Somehow, he still always wakes before Theresa.
This week is different (he feels it in his bones, sees it in his dreams) so on a whim he pulls out the Los Angeles phone book while David practices Chopin in the background. It’s impossible she could (not) exist but more impossible she could be so close to him without either of them knowing.
Daniel’s never been a big believer in destiny; just because he doesn’t understand something yet doesn’t mean he won’t eventually. Some things just take their time.
But even as he rationalizes, his finger slides to a halt below her name; a shiver runs down his back (the phone begs to be used with purpose). Instead, he calls Mrs. Shephard and asks her to pick David up early. Family emergency is closer to the truth than he means it to be.
He doesn’t call her, though. Daniel knows it’s wrong, knows he has a fiancée coming home in a few hours, knows music professors don’t chase after imaginary friends, but he chases after her anyway.
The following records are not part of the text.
(** The state on entry to the fetcher: no local is bound yet. *)
Definition on_entry (n : Network) (out : list string) : FetchState :=
  {| network := n; console := out; response := None |}.

Definition fetch_print (text : string) : M FetchState unit :=
  modify (fun st => {| network := network st;
                       console := (console st ++ [text])%list;
                       response := response st |}).

Definition http_get (url : string) : M FetchState Response :=
  fun st => match requests_get url (network st) with
            | (GetReturns r, n) =>
                (Ok r, {| network := n; console := console st;
                          response := response st |})
            | (GetRaises msg, n) =>
                (Raise (ConnectionError msg),
                 {| network := n; console := console st;
                    response := response st |})
            end.

(** [response = ...]. *)
Definition store_response (r : Response) : M FetchState unit :=
  modify (fun st => {| network := network st; console := console st;
                       response := Some r |}).

(** Reading the local [response]. *)
Definition load_response : M FetchState Response :=
  st <- get ;;
  match response st with
  | Some r => ret r
  | None => raise (UnboundLocalError "response")
  end.

(** [raise_for_status()] raises for 4xx and 5xx. *)
Definition raise_for_status (r : Response) : M FetchState unit :=
  if (400 <=? status_code r) && (status_code r <? 600)
  then raise (HTTPError (status_code r))
  else ret tt.

(** [for game_data in reversed(games_json)]; the flag tells whether the
    loop left through [return all_pgn_data]. *)
Fixpoint collect_games (games : list GameData) (all_pgn_data : list string)
    (max_games : Z) : list string * bool :=
  match games with
  | [] => (all_pgn_data, false)
  | game_data :: games' =>
      let all_pgn_data :=
        match pgn_text game_data with
        | Some text =>
            if truthy (Some text) && (len all_pgn_data <? max_games)
            then (all_pgn_data ++ [text])%list
            else all_pgn_data
        | None => all_pgn_data
        end in
      if len all_pgn_data >=? max_games
      then (all_pgn_data, true)
      else collect_games games' all_pgn_data max_games
  end.

(** [for url in reversed(archives)]. *)
Fixpoint fetch_archives (urls : list string) (all_pgn_data : list string)
    (max_games : Z) : M FetchState (list string) :=
  match urls with
  | [] => ret all_pgn_data
  | url :: urls' =>
      fetch_print ("Fetching games from " ++ url ++ "...") ;;;
      round <-
        try_except
          (archive_response <- http_get url ;;
           raise_for_status archive_response ;;;
           let games_json :=
             match json_games archive_response with
             | Some games => games
             | None => []
             end in
           ret (collect_games (rev games_json) all_pgn_data max_games))
          is_RequestException
          (fun e =>
             fetch_print ("Error fetching archive " ++ url ++ ": "
                          ++ exn_message e) ;;;
             ret (all_pgn_data, false)) ;;
      if snd round : bool
      then ret (fst round)
      else fetch_archives urls' (fst round) max_games
  end.

Definition fetch_chessdotcom_games (username : string) (max_games : Z)
  : M FetchState (list string) :=
  let all_pgn_data := [] in
  let archive_url :=
    "https://api.chess.com/pub/player/" ++ username ++ "/games/archives" in
  fetch_print ("Checking Chess.com archives for " ++ username ++ "...") ;;;
  listing <-
    try_except
      (r <- http_get archive_url ;;
       store_response r ;;;
       r <- load_response ;;
       raise_for_status r ;;;
       r <- load_response ;;
       ret (Some match json_archives r with
                 | Some archives => archives
                 | None => []
                 end))
      is_RequestException
      (fun e =>
         r <- load_response ;;
         (if status_code r =? 404
          then fetch_print "Error: Username not found (404). Please check spelling."
          else
            r <- load_response ;;
            if status_code r =? 403
            then fetch_print
                   "Error: Access Forbidden (403). Try adding a User-Agent header."
            else fetch_print ("Error fetching archives: " ++ exn_message e)) ;;;
         ret None) ;;
  match listing with
  | None => ret []
  | Some archives => fetch_archives (rev archives) all_pgn_data max_games
  end.

End Fetch.

End ChessDotCom.

(** ** The chess.com script: existence check and entry point *)

Module ChessDotComMain.
Import ChessDotCom.

(** [isinstance(e, psycopg2.Error)]. *)
Definition is_psycopg2_Error (e : exn) : bool :=
  match e with DatabaseError _ => true | _ => false end.

Section Check.
Context `{ChessRules} `{!PgnReader} `{Codecs}.

(** [SELECT EXISTS(SELECT 1 FROM analyzed_games WHERE game_url = %s)]
    followed by [fetchone()[0]], as the open transaction sees the table. *)
Definition cursor_execute_exists (url : string) : M Store bool :=
  st <- get ;;
  ret (match dict_get url (pending st) with Some _ => true | None => false end).

(** The body asks for a cursor twice and closes the second one. *)
Definition is_game_analyzed (game_pgn : string) : M Store bool :=
  match read_game game_pgn with
  | None => raise (AttributeError "'NoneType' object has no attribute 'headers'")
  | Some game =>
      let game_url := game_identifier game game_pgn in
      conn_cursor ;;;
      conn_cursor ;;;
      try_finally
        (try_except
           (already_analyzed <- cursor_execute_exists game_url ;;
            ret already_analyzed)
           is_Exception
           (fun e =>
              store_print ("Database check error: " ++ exn_message e
                           ++ ". Assuming unanalyzed.") ;;;
              ret false))
        cursor_close
  end.

End Check.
Drives up to the museum where she works and buys a ticket to the Ancient Egyptian Sculpture Exhibit (it’s not every day he dreams a girl into life).
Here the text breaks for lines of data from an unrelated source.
(** * Structural landscape analysis: dispersion index and MDS pipeline

    A shallow embedding of [Structural_Landscape_Analysis_MDS.py]:
    [calculate_dispersion] and [run_mds_analysis].

    Numbers.  numpy's float64 is idealised: a finite value is a real number
    (no rounding, no overflow) and NaN is kept as a value of its own, because
    pandas reductions treat it specially (an empty mean is NaN, sums skip it).

    Libraries.  pandas' CSV reader, scikit-learn's MDS and the plotting calls
    are not part of the repository.  Their behaviour is an input of the
    model: a [World] says what each read finds, a [Libraries] record says
    what each call returns or raises.

    Further scripts.  After the pipeline come the functions of the other
    scripts that stand on their own: [get_loop_length],
    [classify_architecture] and the loop of [main] of
    [architectural_loop_classifier.py]; [detect_cleavage_sites] and the
    feature step of [linker_cleavage_GLM_analysis.py]; [predict_structure]
    and [main] of [Structural_Prediction_ESMFold.py], over a network and a
    disk given as inputs; [build_network] of [Network_Topology_Analysis.py];
    [calculate_metrics] of [Phyletic_Spread_&_Depth.py].  Table cells are
    strings, or missing where pandas would hold NaN. *)

From Stdlib Require Import Reals Lra Lia List String Ascii Bool ZArith Permutation.
Import ListNotations.

Local Open Scope R_scope.

(** ** numpy / pandas numerics *)

Inductive float64 : Type :=
| NaN
| Num (r : R).

(** Sum of a list of finite values. *)
Definition Rsum (l : list R) : R := fold_right Rplus 0 l.

Module np.

(** Element-wise [a - b]. *)
Definition sub (a b : float64) : float64 :=
  match a, b with
  | Num x, Num y => Num (x - y)
  | _, _ => NaN
  end.

(** [a ** 2]. *)
Definition square (a : float64) : float64 :=
  match a with
  | Num x => Num (x ^ 2)
  | NaN => NaN
  end.

(** [np.sqrt]: NaN on a negative argument. *)
Definition sqrt (a : float64) : float64 :=
  match a with
  | Num x => if Rlt_dec x 0 then NaN else Num (R_sqrt.sqrt x)
  | NaN => NaN
  end.

End np.

Module pd.

(** The values a reduction keeps ([skipna=True]). *)
Fixpoint dropna (l : list float64) : list R :=
  match l with
  | [] => []
  | NaN :: t => dropna t
  | Num x :: t => x :: dropna t
  end.

(** [.sum(axis=1)] over the cells of one row: NaN cells are skipped and an
    all-NaN row sums to 0. *)
Definition sum (cells : list float64) : float64 := Num (Rsum (dropna cells)).

(** [.mean()]: NaN when nothing is left to average. *)
Definition mean (values : list float64) : float64 :=
  match dropna values with
  | [] => NaN
  | v => Num (Rsum v / INR (List.length v))
  end.

End pd.

(** ** Data frames *)

(** A row of the merged coordinate table: the two embedding coordinates and
    the metadata columns the script reads. *)
Record Row : Type := mkRow {
  Dim1 : R;
  Dim2 : R;
  Sequence_ID : string;
  Lineage : string
}.

Definition DataFrame := list Row.

(** [coords_df[coords_df['Lineage'] == lineage_name]] *)
Definition select_lineage (coords_df : DataFrame) (lineage_name : string) : DataFrame :=
  filter (fun r => String.eqb (Lineage r) lineage_name) coords_df.

(** [subset.empty] *)
Definition empty (subset : DataFrame) : bool :=
  match subset with
  | [] => true
  | _ :: _ => false
  end.

(** ** calculate_dispersion *)

Definition calculate_dispersion (coords_df : DataFrame) (lineage_name : string) : float64 :=
  let subset := select_lineage coords_df lineage_name in
  if empty subset then Num 0
  else
    let centroid := (pd.mean (map (fun r => Num (Dim1 r)) subset),
                     pd.mean (map (fun r => Num (Dim2 r)) subset)) in
    let distances :=
      map (fun r => np.sqrt (pd.sum [np.square (np.sub (Num (Dim1 r)) (fst centroid));
                                     np.square (np.sub (Num (Dim2 r)) (snd centroid))]))
          subset in
    pd.mean distances.

(** ** The dispersion index in the words of the specification *)

Definition point := (R * R)%type.

(** Member coordinates of a category: the points of the rows whose label is
    the category, in the order of the table. *)
Fixpoint members (coords_df : DataFrame) (lineage_name : string) : list point :=
  match coords_df with
  | [] => []
  | r :: rest =>
      if string_dec (Lineage r) lineage_name
      then (Dim1 r, Dim2 r) :: members rest lineage_name
      else members rest lineage_name
  end.

Definition arithmetic_mean (l : list R) : R := Rsum l / INR (List.length l).

(** Centroid: arithmetic mean of the member coordinates. *)
Definition centroid_of (pts : list point) : point :=
  (arithmetic_mean (map fst pts), arithmetic_mean (map snd pts)).

Definition euclidean_distance (p q : point) : R :=
  R_sqrt.sqrt (Rsqr (fst p - fst q) + Rsqr (snd p - snd q)).

(** Mean Euclidean distance of the points to their centroid. *)
Definition mean_distance_to_centroid (pts : list point) : R :=
  arithmetic_mean (map (fun p => euclidean_distance p (centroid_of pts)) pts).

(** ** Exceptions, results and visible effects *)

Inductive exn : Type :=
| FileNotFoundError
| ValueError
| OtherError (cls : string).   (* an exception of any other class *)

Inductive result (A : Type) : Type :=
| Ok (a : A)
| Raise (e : exn).

Arguments Ok {A} a.
Arguments Raise {A} e.

(** A cell of the RMSD table: a finite number, or nan / inf / -inf. *)
Inductive entry : Type :=
| Finite (r : R)
| NonFinite.

(** The RMSD table as [pd.read_csv(..., index_col=0)] returns it: the first
    column became the row labels, the remaining cells are the matrix. *)
Record RmsdFrame : Type := mkRmsd {
  index : list string;
  values : list (list entry)
}.

(** A row of the metadata table (columns 'Sequence_ID' and 'Lineage'). *)
Record MetaRow : Type := mkMeta {
  meta_Sequence_ID : string;
  meta_Lineage : string
}.

Definition Metadata := list MetaRow.

(** A row of the coordinate table before the merge: the label taken from
    [rmsd_df.index] and the columns 'Dim1', 'Dim2'. *)
Record CoordRow : Type := mkCoord {
  label : string;
  coord1 : R;
  coord2 : R
}.

(** Parameters given to the constructor [MDS(...)]. *)
Record MDS : Type := mkMDS {
  n_components : nat;
  dissimilarity : string;
  random_state : option Z;
  n_init : nat
}.

(** What a run does that can be seen from outside, in order. *)
Inductive event : Type :=
| Print (line : string)
| PrintIndex (prefix : string) (value : float64)   (* f"{prefix}{value:.2f}" *)
| FitTransform (mds : MDS) (X : RmsdFrame)         (* call into scikit-learn *)
| Draw (data : DataFrame)                          (* figure, kdeplot, scatterplot, labels *)
| Savefig (path : string).

(** ** The world outside the script *)

Inductive file_state (T : Type) : Type :=
| Missing                      (* no such file *)
| Unreadable (cls : string)    (* present, but the reader raises [cls] *)
| Holds (content : T).

Arguments Missing {T}.
Arguments Unreadable {T} cls.
Arguments Holds {T} content.

(** State of a pseudo-random generator. *)
Definition rng_state := list Z.

Record World : Type := mkWorld {
  matrix_files : string -> file_state RmsdFrame;   (* seen by read_csv(path, index_col=0) *)
  table_files : string -> file_state Metadata;     (* seen by read_csv(path) *)
  np_random : rng_state                            (* numpy's process-wide generator *)
}.

(** Behaviour of the calls into scikit-learn and matplotlib/seaborn. *)
Record Libraries : Type := mkLibraries {
  RandomState : Z -> rng_state;                    (* generator seeded with an integer *)
  smacof : rng_state -> MDS -> RmsdFrame -> result (list (list R));
  draw_figure : DataFrame -> result unit;
  write_figure : string -> result unit
}.

(** ** A monad for logging and exceptions *)

Definition M (A : Type) : Type := (list event * result A)%type.

Definition ret {A : Type} (a : A) : M A := ([], Ok a).

Definition bind {A B : Type} (m : M A) (k : A -> M B) : M B :=
  match m with
  | (l, Ok a) => let (l', r) := k a in (l ++ l', r)
  | (l, Raise e) => (l, Raise e)
  end.

Declare Scope script_scope.
Delimit Scope script_scope with script.
Notation "x <- m ;; k" := (bind m (fun x => k))
  (at level 61, m at next level, right associativity) : script_scope.
Notation "m ;; k" := (bind m (fun _ => k))
  (at level 61, right associativity) : script_scope.

Definition emit (ev : event) : M unit := ([ev], Ok tt).

Definition print (line : string) : M unit := emit (Print line).

Definition lift {A : Type} (r : result A) : M A := ([], r).

(** [try: body / except FileNotFoundError: handler] *)
Definition try_except_FileNotFoundError {A : Type} (body handler : M A) : M A :=
  match body with
  | (l, Raise FileNotFoundError) => let (l', r) := handler in (l ++ l', r)
  | done => done
  end.

(** The log and the outcome of a run. *)
Definition log {A : Type} (m : M A) : list event := fst m.
Definition outcome {A : Type} (m : M A) : result A := snd m.

(** ** Library calls *)

Definition read_file {T : Type} (f : file_state T) : M T :=
  match f with
  | Missing => lift (Raise FileNotFoundError)
  | Unreadable cls => lift (Raise (OtherError cls))
  | Holds content => ret content
  end.

(** [pd.read_csv(path, index_col=0)] *)
Definition read_csv_index0 (W : World) (path : string) : M RmsdFrame :=
  read_file (matrix_files W path).

(** [pd.read_csv(path)] *)
Definition read_csv (W : World) (path : string) : M Metadata :=
  read_file (table_files W path).

(** scikit-learn's reading of [random_state]: an integer seeds a generator of
    its own, [None] takes numpy's process-wide one. *)
Definition check_random_state (L : Libraries) (W : World) (seed : option Z) : rng_state :=
  match seed with
  | Some s => RandomState L s
  | None => np_random W
  end.

(** [mds.fit_transform(X)] *)
Definition fit_transform (L : Libraries) (W : World) (mds : MDS) (X : RmsdFrame)
  : M (list (list R)) :=
  ([FitTransform mds X], smacof L (check_random_state L W (random_state mds)) mds X).

(** [pd.DataFrame(coords, columns=['Dim1', 'Dim2'], index=index)]: a
    ValueError unless [coords] is a (len(index), 2) array. *)
Fixpoint coords_frame (coords : list (list R)) (index : list string)
  : result (list CoordRow) :=
  match coords, index with
  | [], [] => Ok []
  | [x; y] :: coords', i :: index' =>
      match coords_frame coords' index' with
      | Ok rows => Ok (mkCoord i x y :: rows)
      | Raise e => Raise e
      end
  | _, _ => Raise ValueError
  end.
Daniel knows his breath shouldn’t catch in his throat; he’s seen her a thousand times before. But he’s never seen her in this blue dress.
The program says she’s the assistant curator of the museum, so they must be short-staffed or she loves her work far too much because she’s guiding the group, and teaching more than leading. He hides behind taller men and women with bushy hair, hopes she’ll catch a glimpse of him between monologues.
She smiles at him once, without recognition.
It sticks in his gut, leaving the museum, that it’s not really her.
He doesn’t care.
Daniel calls off lunch with his parents and Theresa with a lie, and even though it’s not like him, he’s learned well enough from all of them. He doesn’t go back to the museum this time but heads to a pub down the street, decorated with crenellations from the wrong time period.
In the middle of his third rum and Coke, she walks in (business suit, all style; still, her body language screams for a wide-brimmed hat and sunglasses).
When the bartender brings her the glass of wine, she looks around, confused, until the he points Dan out.
Most girls wouldn’t walk over and start a conversation with a man wearing a sweater vest so he’s more than a little nervous when she does. He manages to say my pleasure and act like he doesn’t dream about her every night (even if most are more like nightmares). She wouldn’t understand, yet.
She hesitates, but writes her number on a bar napkin for him before she leaves, and the curve of her wrist imprints her scent on it.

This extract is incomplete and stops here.